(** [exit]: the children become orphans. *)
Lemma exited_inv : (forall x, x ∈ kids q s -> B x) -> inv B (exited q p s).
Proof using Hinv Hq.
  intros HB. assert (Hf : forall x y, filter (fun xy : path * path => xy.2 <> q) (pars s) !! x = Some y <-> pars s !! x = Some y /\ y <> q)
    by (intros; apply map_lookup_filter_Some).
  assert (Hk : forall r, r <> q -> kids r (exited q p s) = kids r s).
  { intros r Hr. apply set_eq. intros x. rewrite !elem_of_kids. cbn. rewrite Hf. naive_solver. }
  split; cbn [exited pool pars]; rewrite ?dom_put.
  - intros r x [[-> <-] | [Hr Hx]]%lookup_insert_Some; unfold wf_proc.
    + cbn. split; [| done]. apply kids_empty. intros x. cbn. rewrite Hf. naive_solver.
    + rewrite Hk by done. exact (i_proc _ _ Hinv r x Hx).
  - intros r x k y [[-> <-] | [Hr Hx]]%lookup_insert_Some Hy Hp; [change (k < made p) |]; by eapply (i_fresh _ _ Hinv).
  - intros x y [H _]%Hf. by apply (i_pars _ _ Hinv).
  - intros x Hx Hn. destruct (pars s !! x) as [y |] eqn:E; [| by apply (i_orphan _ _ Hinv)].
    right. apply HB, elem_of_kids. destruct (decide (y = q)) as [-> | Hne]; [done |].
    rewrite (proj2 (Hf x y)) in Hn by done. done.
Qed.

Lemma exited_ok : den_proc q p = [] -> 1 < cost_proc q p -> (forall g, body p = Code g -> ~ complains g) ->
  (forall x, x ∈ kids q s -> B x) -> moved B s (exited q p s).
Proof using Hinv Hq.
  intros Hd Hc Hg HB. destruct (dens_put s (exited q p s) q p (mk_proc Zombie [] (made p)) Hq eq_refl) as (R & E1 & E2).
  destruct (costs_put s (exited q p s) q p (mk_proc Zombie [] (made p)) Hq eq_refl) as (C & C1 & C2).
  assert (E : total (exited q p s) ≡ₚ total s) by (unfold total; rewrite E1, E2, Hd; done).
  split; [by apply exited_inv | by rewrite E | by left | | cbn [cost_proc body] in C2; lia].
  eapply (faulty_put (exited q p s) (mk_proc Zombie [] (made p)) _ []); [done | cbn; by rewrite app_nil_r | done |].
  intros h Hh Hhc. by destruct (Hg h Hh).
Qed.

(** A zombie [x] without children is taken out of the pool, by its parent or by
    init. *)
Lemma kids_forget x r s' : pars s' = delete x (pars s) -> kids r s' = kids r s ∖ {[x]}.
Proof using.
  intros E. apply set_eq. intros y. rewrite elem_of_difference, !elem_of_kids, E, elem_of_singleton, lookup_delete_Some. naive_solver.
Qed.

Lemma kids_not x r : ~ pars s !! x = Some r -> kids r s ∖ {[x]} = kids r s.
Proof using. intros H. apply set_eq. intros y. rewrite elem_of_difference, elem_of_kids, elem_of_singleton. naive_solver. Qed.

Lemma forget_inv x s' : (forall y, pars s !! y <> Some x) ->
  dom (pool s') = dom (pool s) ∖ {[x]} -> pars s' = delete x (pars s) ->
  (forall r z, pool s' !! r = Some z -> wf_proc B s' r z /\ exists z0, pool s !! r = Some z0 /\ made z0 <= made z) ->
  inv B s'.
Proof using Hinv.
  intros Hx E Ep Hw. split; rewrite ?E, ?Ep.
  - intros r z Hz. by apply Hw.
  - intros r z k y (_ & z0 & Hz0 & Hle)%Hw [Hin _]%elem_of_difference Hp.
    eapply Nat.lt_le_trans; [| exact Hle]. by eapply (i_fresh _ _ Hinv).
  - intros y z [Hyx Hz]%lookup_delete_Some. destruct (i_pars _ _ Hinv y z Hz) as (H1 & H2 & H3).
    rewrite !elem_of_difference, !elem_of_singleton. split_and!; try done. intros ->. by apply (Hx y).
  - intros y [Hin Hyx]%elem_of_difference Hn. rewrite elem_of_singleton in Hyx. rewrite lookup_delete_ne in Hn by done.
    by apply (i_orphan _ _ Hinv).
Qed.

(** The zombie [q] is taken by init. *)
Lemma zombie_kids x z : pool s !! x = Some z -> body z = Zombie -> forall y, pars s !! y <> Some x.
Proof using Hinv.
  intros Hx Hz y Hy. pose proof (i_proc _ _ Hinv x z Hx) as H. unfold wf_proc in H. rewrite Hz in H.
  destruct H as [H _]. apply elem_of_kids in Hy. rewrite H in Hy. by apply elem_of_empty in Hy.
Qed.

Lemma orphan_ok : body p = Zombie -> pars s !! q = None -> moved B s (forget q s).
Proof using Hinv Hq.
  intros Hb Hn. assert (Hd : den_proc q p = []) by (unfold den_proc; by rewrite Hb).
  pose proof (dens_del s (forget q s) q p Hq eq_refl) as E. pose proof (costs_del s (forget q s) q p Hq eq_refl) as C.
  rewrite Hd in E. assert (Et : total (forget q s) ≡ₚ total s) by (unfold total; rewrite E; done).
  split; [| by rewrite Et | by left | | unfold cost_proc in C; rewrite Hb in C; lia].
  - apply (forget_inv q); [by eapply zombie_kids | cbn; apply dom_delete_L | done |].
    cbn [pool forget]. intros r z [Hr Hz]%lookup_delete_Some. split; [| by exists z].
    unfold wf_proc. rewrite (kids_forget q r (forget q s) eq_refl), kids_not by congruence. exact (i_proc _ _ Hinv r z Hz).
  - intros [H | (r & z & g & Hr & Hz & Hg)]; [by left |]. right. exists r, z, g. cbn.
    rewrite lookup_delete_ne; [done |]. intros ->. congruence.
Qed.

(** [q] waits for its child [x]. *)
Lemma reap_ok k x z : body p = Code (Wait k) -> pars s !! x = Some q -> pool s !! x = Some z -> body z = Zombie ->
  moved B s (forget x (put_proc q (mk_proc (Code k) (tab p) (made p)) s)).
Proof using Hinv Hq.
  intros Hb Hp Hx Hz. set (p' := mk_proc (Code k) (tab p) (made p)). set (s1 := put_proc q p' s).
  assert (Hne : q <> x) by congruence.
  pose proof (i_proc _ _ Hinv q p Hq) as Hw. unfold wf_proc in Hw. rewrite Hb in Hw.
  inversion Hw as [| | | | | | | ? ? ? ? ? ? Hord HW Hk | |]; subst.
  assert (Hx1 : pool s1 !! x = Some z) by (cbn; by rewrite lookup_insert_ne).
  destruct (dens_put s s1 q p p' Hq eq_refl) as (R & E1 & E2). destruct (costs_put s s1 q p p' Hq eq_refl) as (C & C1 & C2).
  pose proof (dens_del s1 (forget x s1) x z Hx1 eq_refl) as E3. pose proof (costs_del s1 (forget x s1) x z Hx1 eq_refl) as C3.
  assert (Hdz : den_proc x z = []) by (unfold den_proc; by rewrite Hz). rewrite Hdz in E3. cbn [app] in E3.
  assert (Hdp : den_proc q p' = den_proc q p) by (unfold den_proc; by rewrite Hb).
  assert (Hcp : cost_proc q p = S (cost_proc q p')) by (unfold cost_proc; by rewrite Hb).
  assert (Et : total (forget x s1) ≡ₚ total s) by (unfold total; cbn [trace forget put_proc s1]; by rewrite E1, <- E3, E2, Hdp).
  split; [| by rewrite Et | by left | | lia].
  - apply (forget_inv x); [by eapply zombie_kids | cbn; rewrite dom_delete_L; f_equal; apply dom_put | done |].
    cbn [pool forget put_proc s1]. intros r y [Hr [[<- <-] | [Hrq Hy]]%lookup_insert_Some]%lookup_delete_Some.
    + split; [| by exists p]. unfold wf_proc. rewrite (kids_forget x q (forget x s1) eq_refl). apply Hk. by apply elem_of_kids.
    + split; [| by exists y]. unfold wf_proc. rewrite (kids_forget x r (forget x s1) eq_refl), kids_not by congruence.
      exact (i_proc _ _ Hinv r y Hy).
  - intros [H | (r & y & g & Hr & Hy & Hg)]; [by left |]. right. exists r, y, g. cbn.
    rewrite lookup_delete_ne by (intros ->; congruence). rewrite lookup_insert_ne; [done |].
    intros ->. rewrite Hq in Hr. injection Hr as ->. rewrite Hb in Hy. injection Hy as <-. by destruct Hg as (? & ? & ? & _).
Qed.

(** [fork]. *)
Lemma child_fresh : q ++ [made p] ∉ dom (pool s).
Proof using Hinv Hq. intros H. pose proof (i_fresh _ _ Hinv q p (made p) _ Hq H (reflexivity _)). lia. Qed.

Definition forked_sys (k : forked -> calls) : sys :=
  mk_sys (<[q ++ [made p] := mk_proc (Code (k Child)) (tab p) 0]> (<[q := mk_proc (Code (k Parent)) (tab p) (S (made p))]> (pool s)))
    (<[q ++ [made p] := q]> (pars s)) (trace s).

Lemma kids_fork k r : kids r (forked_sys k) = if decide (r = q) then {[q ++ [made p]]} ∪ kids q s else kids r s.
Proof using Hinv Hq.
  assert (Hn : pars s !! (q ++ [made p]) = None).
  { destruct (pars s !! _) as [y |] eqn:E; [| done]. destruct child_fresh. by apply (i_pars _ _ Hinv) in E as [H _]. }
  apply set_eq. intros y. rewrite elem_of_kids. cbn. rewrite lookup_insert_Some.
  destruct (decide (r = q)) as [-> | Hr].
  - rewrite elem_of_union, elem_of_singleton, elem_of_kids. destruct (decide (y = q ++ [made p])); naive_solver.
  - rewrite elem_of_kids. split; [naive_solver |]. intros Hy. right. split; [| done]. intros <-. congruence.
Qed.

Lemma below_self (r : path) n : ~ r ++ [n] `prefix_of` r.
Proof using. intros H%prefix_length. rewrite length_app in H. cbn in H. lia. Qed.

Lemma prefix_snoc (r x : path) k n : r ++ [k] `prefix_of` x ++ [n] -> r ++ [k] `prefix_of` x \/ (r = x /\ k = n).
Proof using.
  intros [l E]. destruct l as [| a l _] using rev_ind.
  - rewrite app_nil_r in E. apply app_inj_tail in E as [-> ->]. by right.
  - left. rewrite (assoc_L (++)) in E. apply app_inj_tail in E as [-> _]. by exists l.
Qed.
※ ※ ※
## To do
The answer is the lines above between the line holding "Lemma kids_not x" and the line holding "- intros y [Hin", inclusive, each written out exactly, and no others.

## Result of this exercise
Lemma kids_not x r : ~ pars s !! x = Some r -> kids r s ∖ {[x]} = kids r s.
Proof using. intros H. apply set_eq. intros y. rewrite elem_of_difference, elem_of_kids, elem_of_singleton. naive_solver. Qed.

Lemma forget_inv x s' : (forall y, pars s !! y <> Some x) ->
  dom (pool s') = dom (pool s) ∖ {[x]} -> pars s' = delete x (pars s) ->
  (forall r z, pool s' !! r = Some z -> wf_proc B s' r z /\ exists z0, pool s !! r = Some z0 /\ made z0 <= made z) ->
  inv B s'.
Proof using Hinv.
  intros Hx E Ep Hw. split; rewrite ?E, ?Ep.
  - intros r z Hz. by apply Hw.
  - intros r z k y (_ & z0 & Hz0 & Hle)%Hw [Hin _]%elem_of_difference Hp.
    eapply Nat.lt_le_trans; [| exact Hle]. by eapply (i_fresh _ _ Hinv).
  - intros y z [Hyx Hz]%lookup_delete_Some. destruct (i_pars _ _ Hinv y z Hz) as (H1 & H2 & H3).
    rewrite !elem_of_difference, !elem_of_singleton. split_and!; try done. intros ->. by apply (Hx y).
  - intros y [Hin Hyx]%elem_of_difference Hn. rewrite elem_of_singleton in Hyx. rewrite lookup_delete_ne in Hn by done.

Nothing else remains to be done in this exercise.